Especially the TFL3 descriptor is present in all model files. The binary files in the superpack zip supposedly containing the models look like this:

They all have this 'N\V)' string on the same spot as the tflite model's descriptor, and nowhere else in the 100MB+ files. Then I also remembered being surprised by all these 1a values throughout all the binaries from the zip, and noticed they coincide with 00 values from the proper tflite models.

Now anybody who ever dabbled a bit in reverse engineering probably immediately says: XOR!

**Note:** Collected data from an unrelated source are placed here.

Section session_output.
Context `{ExecText} (path : string) (init : Initialize) (whole : string).
Hypothesis Hwhole : (Z.of_nat (str_len whole) < 2 ^ 64)%Z.

Lemma reachable_out t s : reachable path init whole t s → out_ok (cl s) (sv s) ∧ ret_ok (cl s) (sv s).
Proof using Hwhole.
  induction 1 as [|s s' Hr [Ho Hret] Hst].
  { split; [|done]. split_and!; try done. by repeat constructor. }
  destruct (reachable_ok path init whole Hwhole _ _ Hr) as (Hc & Hs & Hg). pose proof (reachable_step _ _ _ _ _ _ Hr Hst) as Hr'.
  destruct (reachable_ok path init whole Hwhole _ _ Hr') as (_ & Hs' & _). pose proof (cp_seen _ _ (reachable_caps path init whole Hwhole _ _ Hr)) as Hseen.
  destruct Hst as [d Hd|c He Hst|v g Hst]; cbn in *; [done| |].
  - destruct (client_step_output _ _ _ _ Hret Hst) as [? ?]. split; [|done]. by eapply out_ok_client.
  - split; [|by eapply ret_ok_server]. eapply server_step_out; [exact Hs|exact Hs'|by destruct Hc|done..].
Qed.
End session_output.

(** ** What a session promises *)

(** What was taken from the channel is the beginning of what the actor took. *)
Lemma stream_input (c : Child) (taken : list string) (rest whole : string) :
  str_concat taken +:+ rest = whole →
  match writer c with
  | WriterDone => ∃ rest, stdin c +:+ rest = str_concat taken
  | _ => ∃ dn, taken = dn ++ hand c ++ channel c ∧ str_concat dn = stdin c ∧ Z.of_nat (length dn) = written c
  end →
  (∃ rest, stdin c +:+ rest = whole) ∧
  (writer c ≠ WriterDone → ∃ rest, stdin c +:+ str_concat (hand c ++ channel c) +:+ rest = whole).
Proof.
  intros <- Hs.
  assert (Hlive : (∃ dn, taken = dn ++ hand c ++ channel c ∧ str_concat dn = stdin c ∧ Z.of_nat (length dn) = written c) →
    stdin c +:+ str_concat (hand c ++ channel c) +:+ rest = str_concat taken +:+ rest).
  { intros (dn & -> & Es & _). by rewrite (str_concat_app dn), Es, str_app_assoc. }
  destruct (writer c); [split; [|intros _]; eexists; by apply Hlive..|].
  split; [|done]. destruct Hs as [r <-]. exists (r +:+ rest). by rewrite str_app_assoc.
Qed.

(** The normal close that the client read is the last frame. *)
Lemma last_close n fs frs (k : nat) r : frs = fs ++ [last_frame n] → no_normal fs → Close (Some r) ∈ take k frs →
  code r = Normal →
  r = mk_CloseReason Normal (Some (unsigned_to_string (u16_or_zero n))) ∧ str_concat (bins (drop k frs)) = EmptyString.
Proof.
  intros -> Hn Hi Hc. apply list_elem_of_lookup in Hi as [i Hi]. apply lookup_take_Some in Hi as [Hi Hlt].
  destruct r as [rc rd]. cbn in Hc. subst rc. apply lookup_app_Some in Hi as [Hi|[Hle Hi]].
  - by pose proof (Forall_lookup_1 _ _ _ _ Hn Hi).
  - destruct (i - length fs) as [|j] eqn:E; [|done]. injection Hi as <-. split; [done|].
    rewrite drop_ge; [done|]. rewrite length_app. cbn. lia.
Qed.

Lemma u16_bound n : (0 ≤ u16_or_zero n < 2 ^ 16)%Z.
Proof. unfold u16_or_zero. destruct (Z.leb_spec 0 n), (Z.ltb_spec n (2 ^ 16)); cbn; lia. Qed.

Lemma unsigned_to_string_ne n : (0 ≤ n < 2 ^ 16)%Z → str_is_empty (unsigned_to_string n) = false.
Proof.
  intros Hn. destruct (unsigned_to_string n) eqn:E; [|done].
  pose proof (parse_unsigned_to_string 16 n Hn) as Hp. by rewrite E in Hp.
Qed.

(** The code in the reason of the close is read back. *)
Lemma exit_code n e : (∀ err, e ≠ ReadFromUserFailed err) →
  exec_exit e (Some (mk_CloseReason Normal (Some (unsigned_to_string (u16_or_zero n))))) = Ok (u16_or_zero n).
Proof.
  intros He. pose proof (unsigned_to_string_ne _ (u16_bound n)) as H1.
  pose proof (parse_unsigned_to_string 16 _ (u16_bound n)) as H2. revert H1 H2.
  generalize (unsigned_to_string (u16_or_zero n)). intros text H1 H2.
  destruct e as [|err| |]; [|by destruct (He err)|..]; cbn; by rewrite H1, H2.
Qed.

(** The client waits for capacity. *)
Definition waits (c : client) : Prop :=
  user_failed c = false ∧ receiver c = Listening ∧ (cap_max c < messages_read c - cap_written c)%Z.

(** C6. However the threads of both sides, input, output, failures and time interleave: the server
    spawns at most one process, the command that was asked for; unless the server has closed the connection for
    a full buffer, the standard input of that process, followed by the message being written and those in
    the channel while the writing thread lives, is the beginning of the user's input, in order and without gaps;
    at most one message more than [MAX_MESSAGES_OUTSTANDING] is sent and not written; the client never
    finds that more was written than read; a message is refused only when the channel is full, the writing thread
    holds none and all the capacity and one more was used; and a client that waits for capacity does not wait for
    nothing: a message, a write, or a report is still under way. *)
Theorem exec_input_flow `{ExecText} path init whole t s :
  (Z.of_nat (str_len whole) < 2 ^ 64)%Z → reachable path init whole t s →
  (∀ r w, user (cl s) ≠ UserFailed (ServerCount r w)) ∧
  (children (sv s) = [] ∨ ∃ c, children (sv s) = [c] ∧ (∃ exec_id, args c = ctr_args path exec_id init) ∧
    (¬ refused (frames (sv s)) →
       (∃ rest, stdin c +:+ rest = whole) ∧
       (writer c ≠ WriterDone → ∃ rest, stdin c +:+ str_concat (hand c ++ channel c) +:+ rest = whole)) ∧
    (messages_read (cl s) ≤ written c + MAX_MESSAGES_OUTSTANDING + 1)%Z ∧
    (∀ data, write_tx c = true → sent (cl s) !! got s = Some (Binary data) → try_send data c = Full →
       writer c = Receiving ∧ messages_read (cl s) = (written c + MAX_MESSAGES_OUTSTANDING + 1)%Z) ∧
    (waits (cl s) → stopped (sv s) = false → ¬ refused (frames (sv s)) → writer c ≠ WriterDone →
       got s < length (sent (cl s)) ∨ hand c ++ channel c ≠ [] ∨ mailbox (sv s) ≠ [] ∨
       seen (cl s) < length (frames (sv s)))).
Proof.
  intros Hw Hr. split; [intros r w; by eapply no_server_count|].
  destruct (reachable_ok path init whole Hw _ _ Hr) as (_ & Hs & _). pose proof (reachable_caps path init whole Hw _ _ Hr) as Hcaps.
  unfold server_ok in Hs. destruct (children (sv s)) as [|c [|]] eqn:Ec; [by left| |done].
  destruct Hs as (_ & _ & [Ha _ _ Hstream]). right. exists c. split_and!; [done|done| | | |].
  - intros Hn. destruct (taken_input path init whole Hw _ _ Hr) as [rest Erest]. specialize (Hstream Hn). by eapply stream_input.
  - pose proof (cp_read _ _ Hcaps) as Hread. unfold written_of, views in Hread. by rewrite Ec in Hread.
  - intros data Htx Hm Hf. by eapply (refusal path init whole Hw).
  - intros (Hf & Hl & Hwait) Hst Hnr Hwr. by eapply (waiting_not_stuck path init whole Hw).
Qed.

It took me a bit longer to realize that, but the tflite models are easily recovered xor'ing the files with the value in place of the 00's:
```
import sys
fname = sys.argv[1]
b = bytearray(open(fname, 'rb').read())
for i in range(len(b)): b[i] ^= 0x1a
open(fname + '.tflite', 'wb').write(b)
```
This will deobfuscate the binaries, which can than be imported with your favorite tensorflow lite API. The following script will give you the inputs and outputs of the models:
```
import tensorflow as tf

models = ['joint','dec','enc0','enc1','ep']
interpreters = {}

for m in models:
    # Load TFLite model and allocate tensors.
    interpreters[m] = tf.lite.Interpreter(model_path=m+'.tflite')
    interpreters[m].allocate_tensors()
    
    # Get input and output tensors.
    input_details = interpreters[m].get_input_details()
    output_details = interpreters[m].get_output_details()

    print(m)
    print(input_details)
    print(output_details)
```
Now I actually have something to work with! The above script gives the following output, showing the input and output tensors of the different models:
De decoder and both encoders have an output with length 640, and the joint has two inputs of length 640. I will have to experiment a bit what goes where, since the graph I made from the dictation.config and the diagram in the blog post don't seem to be consistent here.
With the dictation.ascii_proto and those models imported in tensorflow, I can start scripting the whole workflow. I hope the config has enough information on how to feed the models, but I'm quite confident now some sort of working example can be made out of this.
Analysis of the dictation.config protobuf
03/17/2019 at 20:10 • 0 comments
The dictation.config seems to be the file used by GBoard to make sense of the models in the zipfile. It defines streams, connections, resources and processes. I made a graph of the streams and connections:
It starts with a single input, as expected the audio stream. There is some signal analysis done of course, before it is fed to the neural nets. If I compare this diagram with the one in the blog post, there are a couple things unclear to me at the moment:
1. Where is the loop, that feeds the last character back into the predictor?
2. Where does the joint network come in?
The complexity of the above graph worries me a bit, since there will be a lot of variables in the signal analysis I will have to guess. It does however seem to indicate that my initial analysis on the 'enc{0,1}' and 'dec' binaries was incorrect, since they are simply called in series in the above diagram.
This whole thing actually raises more questions than it answers, I will have to mull this over for a while. In the mean time I will focus on how to read the 3 binary nets I mention above.